(* ===== verification/SettlementSystem.v ===== *)
(** * The settlement system

    The transactions of [Settlement] as a step relation, and the invariant of
    every run: the rows' constraints, the match of request keys and settlements,
    and the history of postings and refunds.  At the end, the record a request leaves:
    what registration and sealing do to the tables, and the charge of a request that
    was refused before any upstream was called. *)

From Stdlib Require Import QArith.
From S2P Require Import Prelude GoStrings CivilTime PurchasePolicy Ledger LedgerFacts Subscription Decimal PriceTiers UsageEvidence Request PriceBookBilling Settlement SettlementFacts.
#[global] Open Scope Z_scope.

Implicit Types (db : st_db) (s w : settlement) (k : request_key).

(** The amounts of a settlement: tenant, user, API key, subscription. *)
Definition dues_of s : Z * Z * Z * Z :=
  (se_tenant_due s, se_user_due s, se_key_due s, se_sub_due s).

(** A posting charges the amounts due, a refund returns them. *)
Inductive st_event :=
| EvPosted (id : string) (dues : Z * Z * Z * Z)
| EvRefunded (id : string) (dues : Z * Z * Z * Z).

Definition posted_ids (h : list st_event) : list string :=
  omap (fun e => match e with EvPosted id _ => Some id | _ => None end) h.
Definition refunded_ids (h : list st_event) : list string :=
  omap (fun e => match e with EvRefunded id _ => Some id | _ => None end) h.

Section System.
Context (text_leb : string -> string -> bool).
(** [BillingOriginAt], or the start of the request: a replay of a task keeps the
    time the task was created. *)
Context (origin_of : string -> Z).

Inductive st_step : st_db -> list st_event -> st_db -> Prop :=
| step_register now fresh r at_ db db' :
    origin_of (rq_RequestID r) <= now ->
    register now (origin_of (rq_RequestID r)) fresh r db = Ok (at_, db') -> st_step db [] db'
| step_heartbeat now id db db' : heartbeat now id db = Ok (tt, db') -> st_step db [] db'
| step_seal now priced r0 r d c db db' :
    log_charge priced (log_request r0) = Ok (r, d, c) ->
    seal now r d c db = Ok (tt, db') -> st_step db [] db'
| step_post locked now w db db' :
    next_work text_leb locked now db = Some w ->
    postSettlement now w db = Ok (tt, db') -> st_step db [EvPosted (se_id w) (dues_of w)] db'
| step_mark now w msg db db' : mark_failed now w msg db = Ok (tt, db') -> st_step db [] db'
| step_refund now cutoff uuid1 uuid2 id reason operator w db db' :
    find_key se_id id (s_settlements db) = Some w ->
    RefundSettlement now cutoff uuid1 uuid2 id reason operator db = Ok (tt, db') ->
    st_step db (if bool_decide (se_state w = StateRefunded) then []
                else [EvRefunded id (dues_of w)]) db'
| step_recover now scanned db db' : RecoverRequests now scanned db = Ok (tt, db') -> st_step db [] db'
| step_retire financial requests errors db db' :
    RetireRecords financial requests errors db = Ok (tt, db') -> st_step db [] db'
| step_other money keys meters tasks db : (** every other writer of the shared tables *)
    st_step db [] (set_tasks tasks (set_meters meters (set_api_keys keys (set_money money db)))).

(** A run from tables without requests, with the history of its events. *)
Inductive st_run : st_db -> list st_event -> Prop :=
| run_start db : s_keys db = ∅ -> s_settlements db = [] -> st_run db []
| run_step db h ev db' : st_run db h -> st_step db ev db' -> st_run db' (h ++ ev).

(** ** The invariant *)

Definition is_posted s : Prop := se_state s = StatePosted \/ se_state s = StateRefunded.
Definition is_refunded s : Prop := se_state s = StateRefunded.

(** What the history says of a row. *)
Definition row_history (h : list st_event) s : Prop :=
  forall d, (EvPosted (se_id s) d ∈ h <-> d = dues_of s /\ is_posted s) /\
            (EvRefunded (se_id s) d ∈ h <-> d = dues_of s /\ is_refunded s).

Record settle_inv db (h : list st_event) : Prop := SettleInv {
  i_rows : NoDup (se_id <$> s_settlements db);
  i_check : forall s, s ∈ s_settlements db -> settlement_check s = true;
  i_key : forall s, s ∈ s_settlements db -> exists k, s_keys db !! se_id s = Some k /\
            rk_registered_at k = se_created_at s /\ is_Some (rk_sealed_at k);
  i_sealed : forall id k, s_keys db !! id = Some k -> is_Some (rk_sealed_at k) ->
               id ∈ se_id <$> s_settlements db;
  i_origin : forall id k, s_keys db !! id = Some k -> origin_of id <= rk_registered_at k;
  i_posted : NoDup (posted_ids h);
  i_refunded : NoDup (refunded_ids h);
  i_state : forall s, s ∈ s_settlements db -> row_history h s;
  i_known : forall id d, EvPosted id d ∈ h \/ EvRefunded id d ∈ h ->
              (id ∈ se_id <$> s_settlements db) \/
              (s_keys db !! id = None /\ exists c, s_closed_before db = Some c /\ origin_of id < c);
  i_both : forall id d, EvRefunded id d ∈ h -> EvPosted id d ∈ h }.

Lemma inv_core db db' h : same_core db db' -> settle_inv db h -> settle_inv db' h.
Proof.
  intros (Hk & Hs & Hc) H. destruct H as [a b c d e f g i j l].
  split; rewrite ?Hk, ?Hs, ?Hc; done.
Qed.

Lemma inv_unsealed_fresh db h id k :
  settle_inv db h -> s_keys db !! id = Some k -> rk_sealed_at k = None ->
  (id ∉ se_id <$> s_settlements db) /\ forall d, (EvPosted id d ∉ h) /\ (EvRefunded id d ∉ h).
Proof.
  intros H Hk Hs.
  assert (Hno : id ∉ se_id <$> s_settlements db).
  { intros (s & -> & Hin)%list_elem_of_fmap. destruct (i_key db h H s Hin) as (k' & Hk' & _ & Hse).
    rewrite Hk in Hk'. injection Hk' as <-. rewrite Hs in Hse. by apply is_Some_None in Hse. }
  split; [done|]. intros d. split; intros Hin.
  - destruct (i_known db h H id d (or_introl Hin)) as [? | [Hn _]]; [done | by rewrite Hk in Hn].
  - destruct (i_known db h H id d (or_intror Hin)) as [? | [Hn _]]; [done | by rewrite Hk in Hn].
Qed.

Lemma at_key_spec c id s : at_key c id s = true <-> se_created_at s = c /\ se_id s = id.
Proof. unfold at_key. by rewrite andb_true_iff, Z.eqb_eq, bool_decide_eq_true. Qed.

(** Rows updated in place, with the events the update stands for. *)
Lemma inv_update_rows db h cond f ev db' :
  settle_inv db h ->
  s_keys db' = s_keys db -> s_closed_before db' = s_closed_before db ->
  s_settlements db' = update_where cond f (s_settlements db) ->
  (forall s, se_id (f s) = se_id s /\ se_created_at (f s) = se_created_at s) ->
  (forall s, s ∈ s_settlements db -> cond s = true -> settlement_check (f s) = true) ->
  NoDup (posted_ids (h ++ ev)) -> NoDup (refunded_ids (h ++ ev)) ->
  (forall s, s ∈ s_settlements db -> row_history (h ++ ev) (if cond s then f s else s)) ->
  (forall id d, EvPosted id d ∈ ev \/ EvRefunded id d ∈ ev -> id ∈ se_id <$> s_settlements db) ->
  (forall id d, EvRefunded id d ∈ ev -> EvPosted id d ∈ h) ->
  settle_inv db' (h ++ ev).
Proof.
  intros H Hk Hc Hs Hf Hck Hnp Hnr Hst Hev Hboth.
  assert (Hids : se_id <$> s_settlements db' = se_id <$> s_settlements db)
    by (rewrite Hs; apply keys_update_where; intros s; apply Hf).
  split; rewrite ?Hids, ?Hk, ?Hc.
  - apply (i_rows db h H).
  - intros s Hin. rewrite Hs in Hin. apply elem_of_update_where in Hin as (s0 & Hin & ->).
    destruct (cond s0) eqn:Hcond; [by apply Hck | by apply (i_check db h H)].
  - intros s Hin. rewrite Hs in Hin. apply elem_of_update_where in Hin as (s0 & Hin & ->).
    destruct (i_key db h H s0 Hin) as (k & H1 & H2 & H3). exists k.
    destruct (cond s0); [destruct (Hf s0) as [-> ->]|]; done.
  - apply (i_sealed db h H).
  - apply (i_origin db h H).
  - done.
  - done.
  - intros s Hin. rewrite Hs in Hin. apply elem_of_update_where in Hin as (s0 & Hin & ->). by apply Hst.
  - intros id d Hin. rewrite !elem_of_app in Hin.
    destruct Hin as [[Hin | Hin] | [Hin | Hin]].
    + by apply (i_known db h H id d); left.
    + left. by apply (Hev id d); left.
    + by apply (i_known db h H id d); right.
    + left. by apply (Hev id d); right.
  - intros id d. rewrite !elem_of_app. intros [Hin | Hin]; left; [by apply (i_both db h H) | by apply Hboth].
Qed.
(* ===== verification/AsyncTask.v ===== *)
(** * The asynchronous task queue: tables and statements

    Models [src/internal/ai/asynctask/store.go] and [store_postgres.go] on the
    tables [ai_async_tasks] and [ai_async_task_deliveries], and the column of
    [ai_request_keys] its guards read.  Every SQL statement, or the one explicit
    transaction of [insert], is one [KTx] with its [now()] as an argument.  Row
    locks of other sessions are a predicate on ids that [SKIP LOCKED] skips.

    Nullable text and JSON columns are strings whose empty value is NULL, as the
    [NULLIF]/[COALESCE] of the statements convert them; UUIDs are their canonical
    lower-case text, whose byte order is PostgreSQL's.  Rows tied in an
    [ORDER BY] keep the order of the table.  The messages of errors are left
    out where they only report. *)

From stdpp Require Import pretty.
From S2P Require Import Prelude GoStrings.

Definition TaskPending : string := "pending".
Definition TaskRunning : string := "running".
Definition TaskCompleted : string := "completed".
Definition TaskFailed : string := "failed".
Definition TaskCancelled : string := "cancelled".
Definition DeliveryPending : string := "pending".
Definition DeliveryRunning : string := "running".
Definition DeliveryDelivered : string := "delivered".
Definition DeliveryFailed : string := "failed".

Definition second : Z := 1000000000.

(** ** Rows *)

(** The reference to the submitter ([auth_*], [tenant_id], [user_id],
    [api_key_id]). *)
Record SubjectRef := MkSubjectRef {
  sr_AuthMethod : string;
  sr_TenantID : string;
  sr_UserID : string;
  sr_APIKeyID : string;
  sr_JWTAuthUserID : string;
  sr_JWTAuthUserType : Z;
  sr_JWTSessionID : string;
  sr_JWTCredentialVersion : Z }.

(** What a terminal state writes besides its status. *)
Record Failure := MkFailure {
  f_Code : string; f_Message : string; f_InternalDetail : string; f_Step : string }.
Definition no_failure : Failure := MkFailure "" "" "" "".

(** The columns a claim, a lease and a completion write. *)
Record schedule := Schedule {
  sc_status : string;
  sc_worker : option string;
  sc_lease : option Z;
  sc_available : Z;
  sc_attempts : Z;
  sc_started : option Z;
  sc_completed : option Z;
  sc_request : option string }.
Record outcome := Outcome {
  oc_output : string;
  oc_failure : Failure;
  oc_charge : Z }.

(** [ai_async_tasks] *)
Record task := MkTask {
  t_id : string;
  t_type : string;
  t_ref : SubjectRef;
  t_model : string;
  t_input : string;
  t_metadata : string;
  t_webhook : string;
  t_idem_key : string;
  t_idem_scope : string;
  t_fingerprint : string;
  t_max : Z;
  t_created : Z;
  t_expires : option Z;
  t_sched : schedule;
  t_out : outcome }.

Definition t_tenant (t : task) : string := sr_TenantID (t_ref t).
Definition t_user (t : task) : string := sr_UserID (t_ref t).
Definition t_status (t : task) : string := sc_status (t_sched t).
Definition t_attempts (t : task) : Z := sc_attempts (t_sched t).

Definition with_sched (s : schedule) (t : task) : task :=
  MkTask (t_id t) (t_type t) (t_ref t) (t_model t) (t_input t) (t_metadata t) (t_webhook t)
    (t_idem_key t) (t_idem_scope t) (t_fingerprint t) (t_max t) (t_created t) (t_expires t) s (t_out t).
Definition with_out (o : outcome) (t : task) : task :=
  MkTask (t_id t) (t_type t) (t_ref t) (t_model t) (t_input t) (t_metadata t) (t_webhook t)
    (t_idem_key t) (t_idem_scope t) (t_fingerprint t) (t_max t) (t_created t) (t_expires t) (t_sched t) o.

▸ About this task
Among the lines above, find those with the word "MkFailure" and list them.

▸ Solved problem
Record Failure := MkFailure {
Definition no_failure : Failure := MkFailure "" "" "" "".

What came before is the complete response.